I couldn’t help but notice the sheer volume of grace displayed in the face of political defeat by my pro-Romney friends. Maybe I just have awesome friends. Because, unfortunately, that grace is far from universal. In fact, there seems to be a whole lot of rage out there, much of it stemming from some pretty big misconceptions about Obama supporters.
Fear not, I’m here to dispel these misconceptions.
1. Makers Versus Takers
It is quite popular among Romney supporters (and Romney himself) to claim that those of us on the other side of the political fence are all on government assistance or, at the very least, not paying taxes. Let me put your mind at ease. Every Obama supporter I know (and I know a lot) works for a living, pays taxes, and does not receive any government assistance (unless you count social security, which everyone over a certain age receives regardless of his or her politics). Obama supporters love job creators. Many of us are job creators. The more jobs the better, we say. In fact, if you were to look at the directional flow of federal tax dollars you would see that it goes from blue states to red states, not vice versa, which means the whole makers versus takers argument is exactly backwards.
2. Moral Relativism
Obama supporters tend to support abortion rights, gay rights, and access to contraception. To many on the other side, this indicates our unequivocal surrender to the forces of immorality. Alas, you couldn’t be more wrong. It’s not immorality or even amorality that’s at the heart of these positions. It’s compassion, that most Christian of all values. We support abortion rights because allowing the government to harvest women’s bodies against their will is ghastly and cruel. We love women. Some of our best friends are women. We support gay rights because we believe that love is a beautiful thing, something to be celebrated not criminalized. We support access to contraception because nearly every woman in America uses it at some point in her life in order to manage her fertility responsibly. We like reproductive responsibility. Those on the other side of this issue seem to believe that there is something immoral about using birth control, which, to us, is a cruel, backwards, and deluded belief. In short, our support of these things stems from a very deep-seated morality, not the absence of morality.
3. Tax and spend
Obama supporters want their taxes to be as low as possible. We’re not masochists. We work hard for our money and we do not like to see it wasted. For example, many of us are stunned at the cost of the Iraq war, which many of us did not support.

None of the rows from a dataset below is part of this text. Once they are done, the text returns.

(** Every entry of a compaction is stored as it is. *)
Lemma state_entry_valid c values now e :
  plain_category c -> (forall v, v ∈ values -> Trimmed v /\ v <> "") -> now <> zeroTime ->
  e ∈ state_entries c values now -> normalizeStateEntry e now = inr e.
Proof.
  intros Hc Hv Hnow (x & -> & Hx)%list_elem_of_fmap. destruct (Hv x Hx) as [Ht Hne].
  destruct (state_key_trimmed c x Hc) as [Hk Hkne].
  assert (Trimmed c /\ c <> "") as [Hct Hcne] by (destruct Hc as [->|[->| ->]]; done).
  unfold normalizeStateEntry. cbn [SE_Key SE_Category SE_Value SE_Status SE_SourceEpisode SE_SourceSegment SE_SupersededBy
    SE_Confidence SE_CreatedAt SE_UpdatedAt SE_ExpiresAt].
  rewrite Hk, Hct, Ht, !decide_False by done. unfold IsZero. rewrite bool_decide_false by done.
  unfold Before. rewrite bool_decide_false by lia. done.
Qed.

Lemma compaction_entries_valid ms now :
  now <> zeroTime ->
  Forall2 (fun e n => normalizeStateEntry e now = inr n) (buildCompactStateEntries ms now) (buildCompactStateEntries ms now).
Proof.
  intros Hnow. apply Forall_Forall2_diag, Forall_forall. intros e. unfold buildCompactStateEntries.
  destruct (extractSegmentSignals ms) as [[d t] c] eqn:Es. rewrite !elem_of_app.
  intros [H|[H|H]]; (eapply state_entry_valid; [|..|exact H]; [unfold plain_category; auto| |done]);
    intros v Hv; eapply (signals_trimmed _ _ _ _ v Es); auto.
Qed.

Lemma last_with_key ns e : NoDup (SE_Key <$> ns) -> e ∈ ns -> last (with_key (SE_Key e) ns) = Some e.
Proof.
  intros Hnd He. unfold with_key.
  assert (filter (fun n => SE_Key n = SE_Key e) ns = [e]) as ->; [|done].
  induction ns as [|n ns IH]; [by apply elem_of_nil in He|]. cbn in Hnd. apply NoDup_cons in Hnd as [Hn Hnd].
  apply elem_of_cons in He as [->|He].
  - rewrite filter_cons_True by done. f_equal. destruct (filter _ ns) as [|x l] eqn:Ef; [done|].
    assert (x ∈ filter (fun m => SE_Key m = SE_Key n) ns) as [E Hx]%list_elem_of_filter by (rewrite Ef; by left).
    destruct Hn. rewrite <- E. by apply list_elem_of_fmap_2.
  - rewrite filter_cons_False; [by apply IH|]. intros E. apply Hn. rewrite E. by apply list_elem_of_fmap_2.
Qed.

(** the decisions, open tasks and constraints annotated on the messages that
    a compaction discards are active state of the session afterwards, whatever
    the table held before, as long as the shortened hashes of their keys
    differ. *)
Theorem discarded_signals_become_state sessions tbl sid ms now later :
  TrimSpace sid <> "" -> TrimSpace sid ∈ sessions -> now <> zeroTime ->
  NoDup (SE_Key <$> buildCompactStateEntries ms now) ->
  exists tbl' states, writeCompactState sessions tbl sid ms now = inr tbl'
    /\ ActiveStates tbl' sid later = inr states
    /\ forall d t c, extractSegmentSignals ms = (d, t, c) -> forall v,
       (v ∈ d -> exists e, e ∈ states /\ SE_Category e = "decision" /\ SE_Value e = v)
       /\ (v ∈ t -> exists e, e ∈ states /\ SE_Category e = "todo" /\ SE_Value e = v)
       /\ (v ∈ c -> exists e, e ∈ states /\ SE_Category e = "constraint" /\ SE_Value e = v).
Proof.
  intros Hne Hin Hnow Hnd. pose proof (compaction_entries_valid ms now Hnow) as Hv.
  set (es := buildCompactStateEntries ms now) in *.
  assert (writeCompactState sessions tbl sid ms now = inr (upsert_rows tbl (TrimSpace sid) es)) as Hw.
  { unfold writeCompactState, UpsertState. rewrite decide_False by done. fold es. destruct es as [|e es']; [done|].
    rewrite decide_False, decide_True by done. by apply upsert_loop_valid. }
  eexists _, _. split; [exact Hw|]. unfold ActiveStates. rewrite decide_False by done. split; [reflexivity|].
  assert (forall e, e ∈ es -> SE_Status e = StatusActive -> SE_ExpiresAt e = zeroTime ->
    exists e', e' ∈ merge_sort state_le (snd <$> filter (fun r => r.1.1 = TrimSpace sid /\ unexpired later r.2)
                                      (map_to_list (upsert_rows tbl (TrimSpace sid) es)))
      /\ SE_Category e' = SE_Category e /\ SE_Value e' = SE_Value e) as Hkept.
  { intros e He Hs Hx. pose proof (upsert_rows_lookup tbl (TrimSpace sid) es (SE_Key e)) as Hl.
    unfold written in Hl. rewrite (last_with_key es e Hnd He) in Hl. set (r := with_created _ e) in Hl.
    exists r. split; [|done]. rewrite merge_sort_Permutation. apply list_elem_of_fmap. exists ((TrimSpace sid, SE_Key e), r).
    split; [done|]. apply list_elem_of_filter. split; [|by apply elem_of_map_to_list].
    split; [done|]. split; [done|]. left. unfold r, IsZero. cbn [with_created SE_ExpiresAt snd].
    by apply bool_decide_true. }
  intros d t c Es v.
  assert (es = state_entries "decision" d now ++ state_entries "constraint" c now ++ state_entries "todo" t now) as Hes
    by (unfold es, buildCompactStateEntries; by rewrite Es).
  split_and!; intros Hv'; match goal with |- exists e, _ /\ SE_Category e = ?cat /\ _ =>
    destruct (Hkept (mkStateEntry (compactStateKey ToLower cat v) cat v StatusActive "" "" "" (of_int 1) now now zeroTime))
      as (e' & H1 & H2 & H3); [rewrite Hes, !elem_of_app; unfold state_entries; rewrite !list_elem_of_fmap; eauto|done|done|] end;
    exists e'; split_and!; done.
Qed.
End Kept.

We would like a balanced budget and we would like to eliminate the national debt. Most of us, however, are unwilling to do so on the backs of the neediest Americans. Do you know why? Because the global financial collapse that led us to this sorry point was not caused by the neediest Americans. It was caused by the wealthiest–primarily bankers. To responsibly deal with our fiscal problems, we need to raise revenues. Yes, we can talk about cutting where necessary (how about the military?). And, yes, we need to consider raising the retirement age so that social security can be solvent. But we simply can not pull ourselves out of debt without raising taxes. Who can most easily afford to pay higher taxes? The rich. So step up, rich people. And maybe next time, think twice about causing a global financial melt down.
4. Hating capitalism
Obama supporters do not hate capitalism. We hate crony capitalism. We hate corrupt capitalism. We love entrepreneurs. We are entrepreneurs. We work within the free market system. And many of us do quite well. We do, however, acknowledge that the economy has shifted such that wealth is accumulating upward, creating a desperately unstable situation of haves and have-nots. A new Golden Age, if you will. We’re not happy about this. And in so far as the chumminess between the financial services sector and our elected leaders has brought about this new Golden Age, we want it changed. We want a fair market, so that capitalism can do what it does best–unleash human potential within a truly meritocratic system.
So there. That’s who we are. Perhaps we’re not as different from you as you thought we were. Perhaps there are things we can learn from each other. We’re all in it together, so the more we can find common ground, the better.